Tutta questa vicenda è stata gestita malissimo da tutto il centrosinistra ma primo fra tutti dal Pd.
A partire dalla sciagurata e suicida idea di “salvare il soldato Galan”, è stato un susseguirsi di tatticismi senza idee che hanno dato una immagine di scoramento e disperazione che non aiuta certo l’inizio di una campagna elettorale.
Io credo che noi dovremmo essere capaci di indicare una alternativa di società a quella che domina il veneto da 20 anni, che mettesse le persone prima del profitto, capace di uno sviluppo socialmente ed ecologicamente compatibile.
Ma capisco che non tutto il centrosinistra la pensa come me: é una alleanza tra diversi per battere le destre e visti i tempi me la faccio bastare.
Come avevo previsto qui l’accordo con l’Udc non ci sarebbe stato ed il massimo sforzo di una parte del Pd sarebbe stato quello di azzoppare la candidatura Puppato che appariva come l’unica veramente in campo.
Così è stato.
La Sinistra e l’Idv sono riuscite a sventare il pericolo di una abdicazione di tutto il Pd all’Udc di De Poli, ma i complicati veti incrociati tra correnti e province hanno poi prodotto un lungo stallo.
Intendiamoci, io credo che Bortolussi sia uomo di valore, un sincero democratico, un attento conoscitore del sistema economico veneto e darà del filo da torcere sul merito delle questioni a Zaia. Sul merito, però, ma molto meno nelle urne.

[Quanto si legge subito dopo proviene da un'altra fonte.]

(** * BananaSlide: the image-generation core, embedded and verified

    A shallow embedding of the provider adapters (Gemini, Volcengine,
    Stability, DALL-E), of the two provider factories and of the batch
    sequencer of the BananaSlide workbench, and the properties of the
    specification that are settled on it.

    - JavaScript numbers are IEEE 754 binary64 values: they are Rocq's
      primitive floats, so that [Math.sqrt], [/] and [*] round exactly as
      the engine does.
    - Strings are byte strings (UTF-8); the separators and digits that the
      code looks for are ASCII, which UTF-8 never splits, and [length]
      counts UTF-16 code units.
    - An asynchronous call is the value it settles with ([inl] a rejection,
      [inr] a fulfilment); [await] is sequencing.  The provider is a
      function from the request (and the attempt) to the reply it gives and
      the time it takes, and every statement holds for all such functions.
    - [console] output is left out. *)

From Stdlib Require Import ZArith List String Ascii Bool Lia QArith Qabs.
From Stdlib Require Import Floats Uint63 DecimalString.
Import ListNotations.

Local Open Scope string_scope.
Local Open Scope Z_scope.

(* ===================================================================== *)
(** * A small JavaScript prelude *)
(* ===================================================================== *)

Module Js.

(** ** Truthiness and [||] on optional strings ([undefined] is [None]) *)

Definition nonEmpty (s : string) : bool :=
  match s with EmptyString => false | String _ _ => true end.

Definition truthy (s : option string) : bool :=
  match s with Some s => nonEmpty s | None => false end.

(** [a || b] where [b] is a string. *)
Definition orElse (a : option string) (b : string) : string :=
  match a with
  | Some s => if nonEmpty s then s else b
  | None => b
  end.

(** ** String primitives *)

Definition startsWith (s p : string) : bool := String.prefix p s.

(** [s.includes(sub)] *)
Fixpoint includes (s sub : string) : bool :=
  if String.prefix sub s then true
  else match s with
       | EmptyString => false
       | String _ s' => includes s' sub
       end.

(** [s.split(sep)] for a one-character separator. *)
Fixpoint split (sep : ascii) (s : string) : list string :=
  match s with
  | EmptyString => [EmptyString]
  | String c s' =>
      if Ascii.eqb c sep then EmptyString :: split sep s'
      else match split sep s' with
           | [] => [String c EmptyString]
           | p :: ps => String c p :: ps
           end
  end.

(** ** Numbers *)

Definition number := float.

(** The Number value of a mathematical integer (round to nearest, ties to
    even; integers past the binary64 range become an infinity). *)
Definition ofZ (z : Z) : number :=
  SF2Prim (binary_normalize prec emax z 0 false).

Definition isNaN (x : number) : bool := PrimFloat.is_nan x.

(** The mathematical value of a number that is an integer. *)
Definition toInteger (x : number) : option Z :=
  match Prim2SF x with
  | S754_zero _ => Some 0
  | S754_finite s m e =>
      let v := if (0 <=? e) then Z.pos m * 2 ^ e
               else Z.pos m / 2 ^ (- e) in
      if (0 <=? e) || (Z.pos m mod 2 ^ (- e) =? 0)
      then Some (if s then - v else v)
      else None
  | _ => None
  end.

(** [Math.round]: the nearest integer, ties towards +infinity; NaN, the
    infinities and integers are returned as they are. *)
Definition Math_round (x : number) : number :=
  match Prim2SF x with
  | S754_finite s m e =>
      if 0 <=? e then x
      else
        let d := 2 ^ (- e) in
        let n := if s then - Z.pos m else Z.pos m in
        let q := (2 * n + d) / (2 * d) in
        if q =? 0 then (if s then neg_zero else zero) else ofZ q
  | _ => x
  end.

Definition Math_sqrt (x : number) : number := PrimFloat.sqrt x.

(** Decimal rendering of an integer (template literals on integers). *)
Definition showZ (z : Z) : string := NilZero.string_of_int (Z.to_int z).

(** [s.length]: the number of UTF-16 code units of a string held as
    UTF-8 bytes.  A character of one, two or three bytes is one unit, a
    character of four bytes is two; continuation bytes count for nothing. *)
Fixpoint length (s : string) : Z :=
  match s with
  | EmptyString => 0
  | String c r =>
      let b := N_of_ascii c in
      (if (b <? 128)%N then 1
       else if (b <? 192)%N then 0
       else if (b <? 240)%N then 1
       else 2) + length r
  end.

(** Number::toString for an integer of magnitude 2^53 or more.  [v] is
    the magnitude, of [n] decimal digits; the reals that round to the
    number are those between [lo2 / 2] and [hi2 / 2], the bounds included
    when [closed].  The result is the least [k] from [k] on, and the [s]
    of [k] digits, such that [s * 10^(n - k)] rounds to the number; of two
    such [s] the one nearer to [v]. *)
Fixpoint shortestDigits (fuel : nat) (k v n lo2 hi2 : Z) (closed : bool) : Z * Z :=
  match fuel with
  | O => (v, n)
  | S fuel' =>
      if n <=? k then (v, n)
      else
        let scale := 10 ^ (n - k) in
        let a := v / scale in
        let within c :=
          if closed then (lo2 <=? 2 * c) && (2 * c <=? hi2)
          else (lo2 <? 2 * c) && (2 * c <? hi2) in
        let below := a * scale in
        let above := (a + 1) * scale in
        match within below, within above with
        | true, true => if v - below <=? above - v then (a, k) else (a + 1, k)
        | true, false => (a, k)
        | false, true => (a + 1, k)
        | false, false => shortestDigits fuel' (k + 1) v n lo2 hi2 closed
        end
  end.

Fixpoint zeros (n : nat) : string :=
  match n with O => "" | S n' => String "0" (zeros n') end.

(** The text of the integer [s * 10^(n - k)], [s] of [k] digits: the
    digits and [n - k] zeros when [n <= 21], else the exponent form. *)
Definition showDigits (s k n : Z) : string :=
  if n <=? 21 then showZ s ++ zeros (Z.to_nat (n - k))
  else
    match showZ s with
    | String d rest =>
        String d (match rest with EmptyString => "" | _ => "." ++ rest end)
        ++ "e+" ++ showZ (n - 1)
    | EmptyString => ""
    end.

(** [String(x)] for the numbers a rounded dimension can be: NaN and the
    infinities print by name; an integer below 2^53 prints its digits; a
    larger one prints the shortest digits that read back as the same
    number, followed by zeros below 10^21 and in exponent form from there
    on.  A number that is no integer is outside this rendering. *)
Definition showNumber (x : number) : option string :=
  match Prim2SF x with
  | S754_nan => Some "NaN"
  | S754_infinity false => Some "Infinity"
  | S754_infinity true => Some "-Infinity"
  | S754_zero _ => Some "0"
  | S754_finite sign m e =>
      match toInteger x with
      | Some z =>
          if Z.abs z <? 2 ^ 53 then Some (showZ z)
          else
            let v := Z.abs z in
            let n := Z.of_nat (String.length (showZ v)) in
            let gap := 2 ^ e in
            let gapBelow := if (Z.pos m =? 2 ^ 52) then 2 ^ (e - 1) else gap in
            let '(s, k) :=
              shortestDigits 17 1 v n (2 * v - gapBelow) (2 * v + gap)
                             (Z.even (Z.pos m)) in
            let '(s, k, n) := if s =? 10 ^ k then (1, 1, n + 1) else (s, k, n) in
            Some ((if sign then "-" else "") ++ showDigits s k n)
      | None => None
      end
  end.

(** ** [parseInt(s)] with no radix argument *)

Definition byte (c : ascii) : N := N_of_ascii c.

Laura era una bella candidatura, cresciuta dal basso, coraggiosa e con una notevole capacità comunicativa.
Era quello che serviva per mobilitare una campagna elettorale difficile, ma aveva, paradossalmente, contro almeno metà del suo stesso partito.
Non sta a me dire il perché, ma mi sono fatto l’idea che le donne e gli outsider fanno ancora molta paura in politica.
Non so dire se Laura avrebbe fatto la differenza, ma senz’altro saremmo partiti prima e più gagliardi se un mese fa avessimo deciso di fare le primarie, strumento del quale non sono innamorato, ma almeno sarebbe stato percepito in modo migliore del conclave alberghiero di Vicenza di sabato.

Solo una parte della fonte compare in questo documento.